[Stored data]

——

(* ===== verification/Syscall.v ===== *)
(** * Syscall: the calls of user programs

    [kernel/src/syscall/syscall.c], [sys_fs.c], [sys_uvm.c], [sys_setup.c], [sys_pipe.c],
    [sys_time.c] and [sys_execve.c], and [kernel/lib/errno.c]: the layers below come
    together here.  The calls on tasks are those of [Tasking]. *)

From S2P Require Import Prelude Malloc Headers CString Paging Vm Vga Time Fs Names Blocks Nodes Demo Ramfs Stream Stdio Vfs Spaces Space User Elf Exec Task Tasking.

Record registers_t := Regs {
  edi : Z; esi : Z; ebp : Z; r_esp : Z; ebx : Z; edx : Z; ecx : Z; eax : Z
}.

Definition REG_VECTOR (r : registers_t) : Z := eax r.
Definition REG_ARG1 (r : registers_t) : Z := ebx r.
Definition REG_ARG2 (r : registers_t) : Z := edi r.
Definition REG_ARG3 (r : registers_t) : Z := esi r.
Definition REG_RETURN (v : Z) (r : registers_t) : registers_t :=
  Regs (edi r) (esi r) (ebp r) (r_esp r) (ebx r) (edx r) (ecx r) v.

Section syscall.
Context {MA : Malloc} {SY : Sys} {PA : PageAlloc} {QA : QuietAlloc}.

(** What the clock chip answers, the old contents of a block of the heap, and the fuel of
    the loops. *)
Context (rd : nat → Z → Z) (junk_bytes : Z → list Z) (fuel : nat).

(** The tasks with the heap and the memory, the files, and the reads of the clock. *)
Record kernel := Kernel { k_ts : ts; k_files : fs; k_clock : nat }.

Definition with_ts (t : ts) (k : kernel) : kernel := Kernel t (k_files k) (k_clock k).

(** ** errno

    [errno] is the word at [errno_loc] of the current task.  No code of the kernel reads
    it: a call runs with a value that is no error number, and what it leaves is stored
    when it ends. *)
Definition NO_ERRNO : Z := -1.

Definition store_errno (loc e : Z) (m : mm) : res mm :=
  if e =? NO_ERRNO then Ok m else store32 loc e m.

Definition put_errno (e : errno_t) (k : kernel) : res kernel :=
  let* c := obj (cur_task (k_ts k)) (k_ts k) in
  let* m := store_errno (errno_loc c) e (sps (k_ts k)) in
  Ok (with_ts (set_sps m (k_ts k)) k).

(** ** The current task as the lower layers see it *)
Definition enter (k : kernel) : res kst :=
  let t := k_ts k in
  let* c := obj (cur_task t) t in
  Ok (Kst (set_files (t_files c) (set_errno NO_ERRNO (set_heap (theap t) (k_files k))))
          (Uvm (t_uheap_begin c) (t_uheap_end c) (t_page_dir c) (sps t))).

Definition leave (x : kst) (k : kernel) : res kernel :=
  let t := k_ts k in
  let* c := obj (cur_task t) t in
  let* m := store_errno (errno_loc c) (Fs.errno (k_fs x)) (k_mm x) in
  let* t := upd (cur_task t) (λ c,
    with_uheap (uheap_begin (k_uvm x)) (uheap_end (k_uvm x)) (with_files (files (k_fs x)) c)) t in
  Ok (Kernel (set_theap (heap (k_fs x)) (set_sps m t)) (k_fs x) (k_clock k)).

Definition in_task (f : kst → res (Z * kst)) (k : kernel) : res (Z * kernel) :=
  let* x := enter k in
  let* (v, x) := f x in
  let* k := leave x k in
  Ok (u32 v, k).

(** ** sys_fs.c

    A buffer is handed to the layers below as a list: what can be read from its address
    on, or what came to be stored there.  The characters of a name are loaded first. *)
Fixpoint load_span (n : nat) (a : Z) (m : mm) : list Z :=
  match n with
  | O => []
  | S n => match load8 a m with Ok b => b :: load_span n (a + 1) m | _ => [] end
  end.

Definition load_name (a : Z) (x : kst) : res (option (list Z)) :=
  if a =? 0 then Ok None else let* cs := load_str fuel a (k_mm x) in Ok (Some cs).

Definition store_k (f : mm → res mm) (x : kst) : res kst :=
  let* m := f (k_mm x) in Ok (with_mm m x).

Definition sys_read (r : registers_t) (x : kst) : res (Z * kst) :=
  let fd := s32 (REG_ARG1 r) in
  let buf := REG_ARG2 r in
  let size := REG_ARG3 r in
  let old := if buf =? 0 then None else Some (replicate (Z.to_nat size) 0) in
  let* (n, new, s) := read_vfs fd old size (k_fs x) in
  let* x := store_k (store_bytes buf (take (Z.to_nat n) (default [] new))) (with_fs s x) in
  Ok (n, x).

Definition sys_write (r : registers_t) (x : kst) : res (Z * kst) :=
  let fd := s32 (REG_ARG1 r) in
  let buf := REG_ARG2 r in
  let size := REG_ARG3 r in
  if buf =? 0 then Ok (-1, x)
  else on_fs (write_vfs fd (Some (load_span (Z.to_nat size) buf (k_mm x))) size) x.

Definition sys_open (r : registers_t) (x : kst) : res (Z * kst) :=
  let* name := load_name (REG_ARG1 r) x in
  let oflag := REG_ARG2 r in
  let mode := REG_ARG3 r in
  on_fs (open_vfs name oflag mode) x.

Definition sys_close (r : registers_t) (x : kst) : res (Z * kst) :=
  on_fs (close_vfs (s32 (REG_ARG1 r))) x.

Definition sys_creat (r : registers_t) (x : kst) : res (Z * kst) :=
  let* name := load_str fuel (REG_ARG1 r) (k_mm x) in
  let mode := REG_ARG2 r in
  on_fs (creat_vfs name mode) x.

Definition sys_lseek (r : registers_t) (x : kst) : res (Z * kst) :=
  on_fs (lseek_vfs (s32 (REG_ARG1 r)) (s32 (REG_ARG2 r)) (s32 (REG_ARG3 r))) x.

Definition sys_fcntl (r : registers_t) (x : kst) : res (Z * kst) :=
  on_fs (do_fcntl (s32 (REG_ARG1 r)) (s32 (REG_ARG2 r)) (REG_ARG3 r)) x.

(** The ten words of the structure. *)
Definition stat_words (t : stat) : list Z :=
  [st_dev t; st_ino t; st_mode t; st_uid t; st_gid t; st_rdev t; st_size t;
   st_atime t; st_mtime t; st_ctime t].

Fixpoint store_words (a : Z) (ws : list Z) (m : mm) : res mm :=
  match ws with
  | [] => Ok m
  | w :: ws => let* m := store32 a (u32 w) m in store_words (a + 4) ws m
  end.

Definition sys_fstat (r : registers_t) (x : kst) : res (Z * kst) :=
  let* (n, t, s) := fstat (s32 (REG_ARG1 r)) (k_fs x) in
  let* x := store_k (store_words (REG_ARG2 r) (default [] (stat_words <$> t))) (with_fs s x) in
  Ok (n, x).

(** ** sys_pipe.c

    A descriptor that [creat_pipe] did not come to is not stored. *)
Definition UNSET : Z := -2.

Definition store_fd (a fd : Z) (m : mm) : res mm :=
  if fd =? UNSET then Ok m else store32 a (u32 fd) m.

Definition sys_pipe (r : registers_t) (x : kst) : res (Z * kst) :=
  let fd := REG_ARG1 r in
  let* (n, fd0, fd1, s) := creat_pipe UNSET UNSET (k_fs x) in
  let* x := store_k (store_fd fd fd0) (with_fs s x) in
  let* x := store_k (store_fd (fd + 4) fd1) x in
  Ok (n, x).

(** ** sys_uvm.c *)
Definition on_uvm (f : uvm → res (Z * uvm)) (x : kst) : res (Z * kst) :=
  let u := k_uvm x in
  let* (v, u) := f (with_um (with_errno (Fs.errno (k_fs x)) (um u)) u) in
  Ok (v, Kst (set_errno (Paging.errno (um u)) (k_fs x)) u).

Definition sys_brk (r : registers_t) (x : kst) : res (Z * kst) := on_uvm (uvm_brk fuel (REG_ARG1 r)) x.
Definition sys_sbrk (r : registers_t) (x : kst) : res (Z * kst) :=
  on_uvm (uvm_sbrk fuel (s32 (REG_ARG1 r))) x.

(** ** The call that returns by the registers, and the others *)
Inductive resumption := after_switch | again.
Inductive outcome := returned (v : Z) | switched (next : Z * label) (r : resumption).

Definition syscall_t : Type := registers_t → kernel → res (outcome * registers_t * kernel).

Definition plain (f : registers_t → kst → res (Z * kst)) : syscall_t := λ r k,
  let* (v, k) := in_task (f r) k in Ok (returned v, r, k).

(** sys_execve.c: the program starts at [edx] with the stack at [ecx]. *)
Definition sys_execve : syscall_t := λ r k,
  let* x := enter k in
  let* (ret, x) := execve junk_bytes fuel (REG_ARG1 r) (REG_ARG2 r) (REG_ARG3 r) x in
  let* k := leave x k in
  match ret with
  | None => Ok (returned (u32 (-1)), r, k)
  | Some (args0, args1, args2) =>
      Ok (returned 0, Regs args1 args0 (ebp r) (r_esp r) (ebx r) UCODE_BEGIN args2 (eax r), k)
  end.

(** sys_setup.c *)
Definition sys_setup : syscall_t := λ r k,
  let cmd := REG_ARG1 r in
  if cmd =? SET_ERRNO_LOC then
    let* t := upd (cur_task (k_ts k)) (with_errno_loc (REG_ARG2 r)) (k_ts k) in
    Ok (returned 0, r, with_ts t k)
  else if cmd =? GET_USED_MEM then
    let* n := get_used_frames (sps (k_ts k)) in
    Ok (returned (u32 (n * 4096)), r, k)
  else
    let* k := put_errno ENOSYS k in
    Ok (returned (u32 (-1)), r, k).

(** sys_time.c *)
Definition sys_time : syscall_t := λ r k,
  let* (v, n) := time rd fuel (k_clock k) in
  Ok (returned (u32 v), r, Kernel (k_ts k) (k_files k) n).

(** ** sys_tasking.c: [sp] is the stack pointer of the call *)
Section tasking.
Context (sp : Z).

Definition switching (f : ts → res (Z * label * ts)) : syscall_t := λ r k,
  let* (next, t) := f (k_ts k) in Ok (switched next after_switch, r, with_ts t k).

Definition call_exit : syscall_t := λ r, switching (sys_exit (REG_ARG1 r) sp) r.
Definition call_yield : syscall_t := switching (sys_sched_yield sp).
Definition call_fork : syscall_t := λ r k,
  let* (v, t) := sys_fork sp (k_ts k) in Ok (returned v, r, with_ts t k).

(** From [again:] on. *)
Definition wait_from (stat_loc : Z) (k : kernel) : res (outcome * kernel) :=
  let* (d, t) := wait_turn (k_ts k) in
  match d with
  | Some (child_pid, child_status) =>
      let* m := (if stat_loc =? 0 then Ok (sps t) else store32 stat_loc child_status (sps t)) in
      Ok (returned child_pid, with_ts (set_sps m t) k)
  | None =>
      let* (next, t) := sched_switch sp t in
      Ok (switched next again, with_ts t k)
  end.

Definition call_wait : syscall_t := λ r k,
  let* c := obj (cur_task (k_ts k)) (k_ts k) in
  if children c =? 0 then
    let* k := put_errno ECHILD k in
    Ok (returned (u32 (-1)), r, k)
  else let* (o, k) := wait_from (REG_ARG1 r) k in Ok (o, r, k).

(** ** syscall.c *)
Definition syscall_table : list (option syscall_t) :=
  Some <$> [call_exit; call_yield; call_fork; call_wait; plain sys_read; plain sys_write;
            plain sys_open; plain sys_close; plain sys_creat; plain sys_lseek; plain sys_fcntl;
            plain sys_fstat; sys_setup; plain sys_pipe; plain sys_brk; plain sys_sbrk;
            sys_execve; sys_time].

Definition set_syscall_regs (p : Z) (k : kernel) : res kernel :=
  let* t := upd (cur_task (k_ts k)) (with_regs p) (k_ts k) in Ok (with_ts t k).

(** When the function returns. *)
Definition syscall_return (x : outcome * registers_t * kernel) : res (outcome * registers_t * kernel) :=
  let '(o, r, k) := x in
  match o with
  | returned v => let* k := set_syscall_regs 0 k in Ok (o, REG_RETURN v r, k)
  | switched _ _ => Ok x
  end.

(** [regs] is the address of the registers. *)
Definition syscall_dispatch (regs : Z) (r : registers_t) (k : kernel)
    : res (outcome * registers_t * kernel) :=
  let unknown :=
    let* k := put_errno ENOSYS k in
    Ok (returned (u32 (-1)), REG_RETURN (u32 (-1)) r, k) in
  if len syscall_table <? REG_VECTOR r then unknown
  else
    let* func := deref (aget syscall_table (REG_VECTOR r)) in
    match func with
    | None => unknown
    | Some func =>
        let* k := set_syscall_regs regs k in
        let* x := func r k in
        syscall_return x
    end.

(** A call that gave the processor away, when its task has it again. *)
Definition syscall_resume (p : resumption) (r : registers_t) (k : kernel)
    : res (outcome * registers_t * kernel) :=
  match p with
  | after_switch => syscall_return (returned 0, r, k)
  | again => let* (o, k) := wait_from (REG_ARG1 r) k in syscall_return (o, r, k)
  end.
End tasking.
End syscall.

——

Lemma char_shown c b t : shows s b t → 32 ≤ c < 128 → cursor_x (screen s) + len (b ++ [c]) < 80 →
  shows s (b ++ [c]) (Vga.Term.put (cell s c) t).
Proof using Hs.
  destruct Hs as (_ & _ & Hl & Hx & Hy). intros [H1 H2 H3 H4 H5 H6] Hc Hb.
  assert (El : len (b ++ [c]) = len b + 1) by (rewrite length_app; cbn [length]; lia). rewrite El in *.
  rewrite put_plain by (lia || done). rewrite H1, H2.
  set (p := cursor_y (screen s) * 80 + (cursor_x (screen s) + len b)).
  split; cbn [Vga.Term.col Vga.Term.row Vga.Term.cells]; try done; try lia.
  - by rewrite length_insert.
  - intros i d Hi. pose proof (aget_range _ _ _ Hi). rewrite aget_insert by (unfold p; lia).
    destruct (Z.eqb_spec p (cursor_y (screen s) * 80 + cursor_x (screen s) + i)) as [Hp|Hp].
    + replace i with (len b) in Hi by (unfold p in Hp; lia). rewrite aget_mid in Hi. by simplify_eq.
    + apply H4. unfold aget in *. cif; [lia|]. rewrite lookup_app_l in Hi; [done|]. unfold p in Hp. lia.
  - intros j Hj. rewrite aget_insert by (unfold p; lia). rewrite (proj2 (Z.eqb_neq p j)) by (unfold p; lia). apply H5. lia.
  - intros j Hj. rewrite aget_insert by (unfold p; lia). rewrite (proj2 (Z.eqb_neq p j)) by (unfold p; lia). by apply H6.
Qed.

——

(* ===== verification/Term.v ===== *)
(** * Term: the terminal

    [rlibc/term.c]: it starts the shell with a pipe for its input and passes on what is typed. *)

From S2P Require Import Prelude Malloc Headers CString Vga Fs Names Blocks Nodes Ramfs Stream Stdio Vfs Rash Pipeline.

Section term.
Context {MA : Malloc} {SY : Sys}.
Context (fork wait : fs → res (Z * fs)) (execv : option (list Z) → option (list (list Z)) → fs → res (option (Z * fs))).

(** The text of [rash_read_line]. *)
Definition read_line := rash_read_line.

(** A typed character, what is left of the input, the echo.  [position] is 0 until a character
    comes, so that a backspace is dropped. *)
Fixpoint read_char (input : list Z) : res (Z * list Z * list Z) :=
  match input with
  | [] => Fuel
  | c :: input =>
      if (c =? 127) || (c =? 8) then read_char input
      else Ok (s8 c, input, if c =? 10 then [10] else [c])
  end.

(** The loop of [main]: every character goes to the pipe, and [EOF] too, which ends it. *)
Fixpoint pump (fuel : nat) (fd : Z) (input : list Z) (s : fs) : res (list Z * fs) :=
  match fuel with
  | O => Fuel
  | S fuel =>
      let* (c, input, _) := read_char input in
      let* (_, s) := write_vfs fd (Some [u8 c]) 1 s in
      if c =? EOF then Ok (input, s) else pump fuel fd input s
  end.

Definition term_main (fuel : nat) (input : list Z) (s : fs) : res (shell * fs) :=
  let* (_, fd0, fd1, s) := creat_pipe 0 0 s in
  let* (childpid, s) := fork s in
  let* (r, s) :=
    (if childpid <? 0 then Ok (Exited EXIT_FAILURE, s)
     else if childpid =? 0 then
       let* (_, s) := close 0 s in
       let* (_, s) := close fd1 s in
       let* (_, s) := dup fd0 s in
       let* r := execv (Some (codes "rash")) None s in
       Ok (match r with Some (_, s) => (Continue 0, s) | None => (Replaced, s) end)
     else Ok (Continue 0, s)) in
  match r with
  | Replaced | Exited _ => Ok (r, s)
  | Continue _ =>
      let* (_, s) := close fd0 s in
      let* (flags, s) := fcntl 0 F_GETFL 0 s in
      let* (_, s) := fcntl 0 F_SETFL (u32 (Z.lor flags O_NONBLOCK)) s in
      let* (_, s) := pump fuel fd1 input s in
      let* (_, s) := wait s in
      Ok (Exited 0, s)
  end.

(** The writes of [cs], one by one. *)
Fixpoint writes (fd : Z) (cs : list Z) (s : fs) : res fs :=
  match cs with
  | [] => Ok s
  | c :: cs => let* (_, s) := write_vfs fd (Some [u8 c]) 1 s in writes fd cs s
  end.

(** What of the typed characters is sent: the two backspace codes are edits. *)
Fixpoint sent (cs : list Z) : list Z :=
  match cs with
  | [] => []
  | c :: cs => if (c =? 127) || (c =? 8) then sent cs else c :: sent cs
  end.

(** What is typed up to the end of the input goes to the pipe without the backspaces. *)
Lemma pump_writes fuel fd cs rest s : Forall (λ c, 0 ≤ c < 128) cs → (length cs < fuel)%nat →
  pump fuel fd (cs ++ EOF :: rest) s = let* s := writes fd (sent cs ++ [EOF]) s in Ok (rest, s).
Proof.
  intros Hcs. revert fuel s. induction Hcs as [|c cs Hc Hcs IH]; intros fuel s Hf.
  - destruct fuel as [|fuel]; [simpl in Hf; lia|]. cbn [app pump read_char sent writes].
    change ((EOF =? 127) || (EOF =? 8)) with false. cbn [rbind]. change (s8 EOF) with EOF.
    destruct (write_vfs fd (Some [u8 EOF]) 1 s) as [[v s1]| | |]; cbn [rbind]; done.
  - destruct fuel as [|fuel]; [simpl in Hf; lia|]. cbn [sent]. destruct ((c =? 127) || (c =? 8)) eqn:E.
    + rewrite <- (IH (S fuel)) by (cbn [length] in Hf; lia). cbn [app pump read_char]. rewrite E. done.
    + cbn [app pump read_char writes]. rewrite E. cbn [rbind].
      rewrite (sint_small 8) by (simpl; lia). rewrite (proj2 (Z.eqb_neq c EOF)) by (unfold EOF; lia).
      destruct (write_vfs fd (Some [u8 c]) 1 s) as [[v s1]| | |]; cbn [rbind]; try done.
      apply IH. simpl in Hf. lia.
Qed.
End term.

——

» Prompt
Report every line of the data in which "UNSET" appears.

» Answer for the task
Definition UNSET : Z := -2.
  if fd =? UNSET then Ok m else store32 a (u32 fd) m.
  let* (n, fd0, fd1, s) := creat_pipe UNSET UNSET (k_fs x) in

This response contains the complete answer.